In the week of March 15, US banks borrowed a total of $164.8 billion using the Federal Reserve’s two backstop facilities.
Banks’ traditional liquidity backstop, also known as the discount window, saw a record borrowing of $152.85 billion, up significantly from $4.58 billion last week.
According to a report dated March 17, bloombergwhich surpasses the all-time high of $111 billion reached during the 2008 financial crisis.
The Bank Term Funding Program, a new emergency backstop the Fed launched on Sunday, recorded $11.9 billion in borrowings, data showed. The total credit extended through both backstops highlights that the banking system is still fragile, suffering from deposit outflows resulting from the recent failures of California’s Silicon Valley Bank and New York’s signatory banks.
banking contagion
On March 16, the country’s largest banks agreed to deposit about $30 billion in First Republic Bank as part of a US government-led initiative to stabilize struggling California-based banks. bottom.
This exceeds the normal deposit insurance limit of $250,000 to protect all SVB and undersigned depositors following last weekend’s decisions by the U.S. Treasury Department and the Federal Deposit Insurance Corporation (FDIC).
However, Reuters reported that banks that bid for the signature, one of the distressed banks that had bank accounts belonging to Circle, would be forced to abandon crypto-related aspects of their business.
Circle, founder of USDC, the second largest stablecoin by market capitalization, managed to finally reach the $1.00 peg despite trading as low as 0.88 cents over the weekend. rice field.

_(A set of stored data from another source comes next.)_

(* ===== verification/Upstream.v ===== *)
(** * Upstreams (internal/upstream: pool.go, health.go, selector.go,
    passive_recovery_selector.go, egress_selector.go, peer_egress.go)

    The health of an upstream, its recovery and the latch of a protocol failure, the
    pool built from stored records, and the selectors.  Every method of [Upstream] runs
    under its mutex and is one function on the object; the objects live in a store, so
    a pool that keeps an object keeps its health.  An instant is a number of
    nanoseconds since the zero [time.Time]. *)

From stdpp Require Import gmap.
From Stdlib Require Import SpecFloat.
From S2P Require Export Cascade NetGuard.

(** ** Health *)

Record healthState := {
  hl_healthy : bool;
  hl_criticalFailureLatched : bool;
  hl_avgLatency : Z;
  hl_successRate : spec_float;
  hl_totalReqs : Z;
  hl_successReqs : Z;
  hl_lastCheckedAt : Z;
}.

Record ProbeResult := { pr_Healthy : bool; pr_Latency : Z; pr_CheckedAt : Z }.

Definition IsZero (t : Z) : bool := t =? 0.

Definition success_rate (successes total : Z) : spec_float := f64_div (f64_of_Z successes) (f64_of_Z total).

(** The moving average of int64 durations. *)
Definition moving_average (average latency : Z) : Z :=
  if average =? 0 then latency else Z.quot (wrap64 (wrap64 (average * 7) + wrap64 (latency * 3))) 10.

(** [healthState.applyProbe] *)
Definition health_applyProbe (h : healthState) (r : ProbeResult) : healthState :=
  if negb (IsZero (pr_CheckedAt r)) && negb (IsZero (hl_lastCheckedAt h)) && (pr_CheckedAt r <? hl_lastCheckedAt h) then h else
  let total := wrap64 (hl_totalReqs h + 1) in
  let successes := if pr_Healthy r then wrap64 (hl_successReqs h + 1) else hl_successReqs h in
  {| hl_healthy := pr_Healthy r && negb (hl_criticalFailureLatched h);
     hl_criticalFailureLatched := hl_criticalFailureLatched h;
     hl_avgLatency := if pr_Latency r >? 0 then moving_average (hl_avgLatency h) (pr_Latency r) else hl_avgLatency h;
     hl_successRate := success_rate successes total;
     hl_totalReqs := total;
     hl_successReqs := successes;
     hl_lastCheckedAt := pr_CheckedAt r |}.

(** The float64 nearest to 0.3. *)
Definition health_threshold : spec_float := S754_finite false 5404319552844595 (-54).

Definition rate_is_healthy (rate : spec_float) : bool := SFltb health_threshold rate.

Definition health_report (h : healthState) (latency : Z) (success : bool) : healthState :=
  let total := wrap64 (hl_totalReqs h + 1) in
  let successes := if success then wrap64 (hl_successReqs h + 1) else hl_successReqs h in
  let rate := success_rate successes total in
  {| hl_healthy := negb (hl_criticalFailureLatched h) && rate_is_healthy rate;
     hl_criticalFailureLatched := hl_criticalFailureLatched h;
     hl_avgLatency := moving_average (hl_avgLatency h) latency;
     hl_successRate := rate;
     hl_totalReqs := total;
     hl_successReqs := successes;
     hl_lastCheckedAt := hl_lastCheckedAt h |}.

(** ** Clients *)

Section tables.
Context `{UnicodeTables}.

Record PeerEgress := {
  pe_Name : gostring;
  pe_URL : option URL;
  pe_Token : gostring;
  pe_LocalInstanceID : gostring;
  pe_MaxHops : Z;
  pe_ForwardCredentials : bool;
}.

Definition PeerSet := gmap gostring PeerEgress.

Record peerTransport := { pt_relay : URL; pt_peer : PeerEgress; pt_source : URL }.

(** How the client of an upstream leaves the process: through a proxy or the guarded
    dialer of an origin, and possibly as relay calls to a peer. *)
Record http_client := { cl_proxy : option URL; cl_guard : option URL; cl_peer : option peerTransport }.

Definition buildClient (proxy origin : gostring) : result http_client :=
  match Parse origin with
  | Err _ => fail "parse origin URL %s: invalid URL"
  | Ok originURL =>
    if negb (validOriginURL origin) then fail "parse origin URL %s: invalid URL" else
    if str_eqb proxy [] then Ok {| cl_proxy := None; cl_guard := Some originURL; cl_peer := None |} else
    match Parse proxy with
    | Err _ => fail "parse proxy URL %s: invalid URL"
    | Ok proxyURL =>
      if negb (validHTTPURL proxy) then fail "parse proxy URL %s: invalid URL"
      else Ok {| cl_proxy := Some proxyURL; cl_guard := None; cl_peer := None |}
    end
  end.

Definition has_http_target (u : option URL) : bool :=
  match u with Some u => negb (str_eqb (u_Host u) []) && is_http_scheme (u_Scheme u) | None => false end.

Definition newPeerTransport (peer : PeerEgress) (source : gostring) : result peerTransport :=
  match pe_URL peer with
  | None => fail "cascade peer %q has an invalid URL"
  | Some peerURL =>
    if negb (has_http_target (pe_URL peer)) then fail "cascade peer %q has an invalid URL" else
    if str_eqb (pe_Token peer) [] then fail "cascade peer %q has no token" else
    if negb (ValidInstanceID (pe_LocalInstanceID peer)) then fail "cascade peer %q requires a valid local instance ID" else
    let maxHops := if pe_MaxHops peer <=? 0 then DefaultMaxHops else pe_MaxHops peer in
    if maxHops >? MaxChainEntries then fail "cascade peer %q max hops exceeds %d" else
    match Parse (trim_space source) with
    | Err _ => fail "cascade peer %q requires a valid upstream source URL"
    | Ok sourceURL =>
      if negb (has_http_target (Some sourceURL)) then fail "cascade peer %q requires a valid upstream source URL" else
      Ok {| pt_relay := {| u_Scheme := u_Scheme peerURL; u_Opaque := u_Opaque peerURL; u_User := u_User peerURL;
                           u_Host := u_Host peerURL; u_Path := trim_right_slashes (u_Path peerURL) ++ RelayPath;
                           u_RawPath := []; u_OmitHost := u_OmitHost peerURL; u_ForceQuery := false; u_RawQuery := [];
                           u_Fragment := []; u_RawFragment := u_RawFragment peerURL |};
            pt_peer := {| pe_Name := pe_Name peer; pe_URL := pe_URL peer; pe_Token := pe_Token peer;
                          pe_LocalInstanceID := pe_LocalInstanceID peer; pe_MaxHops := maxHops;
                          pe_ForwardCredentials := pe_ForwardCredentials peer |};
            pt_source := sourceURL |}
    end
  end.

(** [buildPeerClient]; [peerText] is [peer.URL.String()]. *)
Definition buildPeerClient (proxy : gostring) (peer : PeerEgress) (peerText source : gostring) : result http_client :=
  client ← buildClient proxy peerText;
  transport ← newPeerTransport peer source;
  Ok {| cl_proxy := cl_proxy client; cl_guard := cl_guard client; cl_peer := Some transport |}.

(** ** Upstreams and their pool *)

Record UpstreamRecord := {
  ur_ID : Z;
  ur_AdapterType : gostring;
  ur_Name : gostring;
  ur_URL : gostring;
  ur_Proxy : gostring;
  ur_Priority : Z;
  ur_ProbeMode : gostring;
  ur_ProbeInterval : gostring;
  ur_Healthy : bool;
  ur_AvgLatencyMs : Z;
  ur_SuccessRate : spec_float;
  ur_LastCheckedAt : Z;
  ur_Via : gostring;
}.

Record passiveRecoveryState := { rc_reserved : bool; rc_inFlight : bool; rc_nextAttempt : Z }.

Record Upstream := {
  up_ID : Z;
  up_AdapterType : gostring;
  up_Name : gostring;
  up_URL : gostring;
  up_Proxy : gostring;
  up_Priority : Z;
  up_ProbeMode : gostring;
  up_ProbeInterval : Z;
  up_Via : gostring;
  up_client : http_client;
  up_directNetworkGuard : bool;
  up_health : healthState;
  up_recovery : passiveRecoveryState;
}.

Definition with_health (u : Upstream) (h : healthState) : Upstream :=
  {| up_ID := up_ID u; up_AdapterType := up_AdapterType u; up_Name := up_Name u; up_URL := up_URL u; up_Proxy := up_Proxy u;
     up_Priority := up_Priority u; up_ProbeMode := up_ProbeMode u; up_ProbeInterval := up_ProbeInterval u; up_Via := up_Via u;
     up_client := up_client u; up_directNetworkGuard := up_directNetworkGuard u; up_health := h; up_recovery := up_recovery u |}.

Definition with_recovery (u : Upstream) (r : passiveRecoveryState) : Upstream :=
  {| up_ID := up_ID u; up_AdapterType := up_AdapterType u; up_Name := up_Name u; up_URL := up_URL u; up_Proxy := up_Proxy u;
     up_Priority := up_Priority u; up_ProbeMode := up_ProbeMode u; up_ProbeInterval := up_ProbeInterval u; up_Via := up_Via u;
     up_client := up_client u; up_directNetworkGuard := up_directNetworkGuard u; up_health := up_health u; up_recovery := r |}.

Definition DefaultProbeInterval : gostring := bs "30m0s".

Definition normalizeRecordProbe (record : UpstreamRecord) : result (gostring * Z) :=
  let mode := if str_eqb (ur_ProbeMode record) [] then bs "active" else ur_ProbeMode record in
  if negb (str_eqb mode (bs "active")) && negb (str_eqb mode (bs "passive")) then fail "invalid probe mode %q" else
  let intervalText := if str_eqb (ur_ProbeInterval record) [] then DefaultProbeInterval else ur_ProbeInterval record in
  match time_ParseDuration intervalText with
  | Ok interval => if interval <=? 0 then fail "invalid probe interval %q" else Ok (mode, interval)
  | Err _ => fail "invalid probe interval %q"
  end.

Definition Millisecond : Z := 1000000.

(** [newUpstreamFromRecord]; [peers] is nil without a cascade.  A client that is still nil,
    also because the peer's could not be built, is built for direct egress. *)
Definition newUpstreamFromRecord (peerText : PeerEgress -> gostring) (peers : option PeerSet) (record : UpstreamRecord) : result Upstream :=
  '(mode, interval) ← normalizeRecordProbe record;
  let peer := if str_eqb (ur_Via record) [] then None else peers ≫= fun set => set !! ur_Via record in
  let direct := buildClient (ur_Proxy record) (ur_URL record) in
  client ← wrap "build client for %s: %w" (match peer with
            | Some p => match buildPeerClient (ur_Proxy record) p (peerText p) (ur_URL record) with
                        | Ok client => Ok client
                        | Err _ => direct
                        end
            | None => direct
            end);
  Ok {| up_ID := ur_ID record; up_AdapterType := ur_AdapterType record; up_Name := ur_Name record; up_URL := ur_URL record;
        up_Proxy := ur_Proxy record; up_Priority := ur_Priority record; up_ProbeMode := mode; up_ProbeInterval := interval;
        up_Via := ur_Via record; up_client := client; up_directNetworkGuard := str_eqb (ur_Proxy record) [];
        up_health := {| hl_healthy := ur_Healthy record; hl_criticalFailureLatched := false;
                        hl_avgLatency := wrap64 (ur_AvgLatencyMs record * Millisecond); hl_successRate := ur_SuccessRate record;
                        hl_totalReqs := 0; hl_successReqs := 0; hl_lastCheckedAt := ur_LastCheckedAt record |};
        up_recovery := {| rc_reserved := false; rc_inFlight := false; rc_nextAttempt := 0 |} |}.

Definition sameConfig (u : Upstream) (record : UpstreamRecord) : bool :=
  match normalizeRecordProbe record with
  | Err _ => false
  | Ok (mode, interval) =>
    (up_ID u =? ur_ID record) && str_eqb (up_AdapterType u) (ur_AdapterType record) && str_eqb (up_Name u) (ur_Name record)
    && str_eqb (up_URL u) (ur_URL record) && str_eqb (up_Proxy u) (ur_Proxy record) && (up_Priority u =? ur_Priority record)
    && str_eqb (up_ProbeMode u) mode && (up_ProbeInterval u =? interval) && str_eqb (up_Via u) (ur_Via record)
  end.

(** The objects behind the pointers of the program, and what a pool publishes. *)
Record upstream_store := { us_objects : gmap nat Upstream; us_next : nat }.

Record poolSnapshot := { ps_upstreams : list nat; ps_byID : gmap Z nat }.

Definition allocate (store : upstream_store) (u : Upstream) : upstream_store * nat :=
  ({| us_objects := <[us_next store := u]> (us_objects store); us_next := S (us_next store) |}, us_next store).

(** The object of the previous snapshot with the identity and the configuration of the record. *)
Definition kept_upstream (store : upstream_store) (previous : option poolSnapshot) (record : UpstreamRecord) : option nat :=
  previous ≫= fun snapshot => ps_byID snapshot !! ur_ID record ≫= fun pointer =>
  us_objects store !! pointer ≫= fun existing => if sameConfig existing record then Some pointer else None.

Fixpoint build_pool (peerText : PeerEgress -> gostring) (peers : option PeerSet) (previous : option poolSnapshot)
    (store : upstream_store) (next : poolSnapshot) (records : list UpstreamRecord) : result (upstream_store * poolSnapshot) :=
  match records with
  | [] => Ok (store, next)
  | record :: records =>
    match kept_upstream store previous record with
    | Some pointer =>
      build_pool peerText peers previous store
        {| ps_upstreams := ps_upstreams next ++ [pointer]; ps_byID := <[ur_ID record := pointer]> (ps_byID next) |} records
    | None =>
      u ← newUpstreamFromRecord peerText peers record;
      let '(store, pointer) := allocate store u in
      build_pool peerText peers previous store
        {| ps_upstreams := ps_upstreams next ++ [pointer]; ps_byID := <[up_ID u := pointer]> (ps_byID next) |} records
    end
  end.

READ MORE: Circle Says Virtually All USDC Minting, Redemption Backlog Will Be Resolved After Wild Week
“The trust, security and 1:1 redemption potential of all USDCs in circulation are paramount to Circle,” CEO Jeremey Allaire said on March 16. episode of the Bankless podcast.
“I am a very strong believer in full reserve banking,” Allaire added, adding, “The idea is that there is no need for a partial reserve, rather than a base layer of government obligations and a payment system built on top of it. It’s an innovation. It’s done over the internet using software.”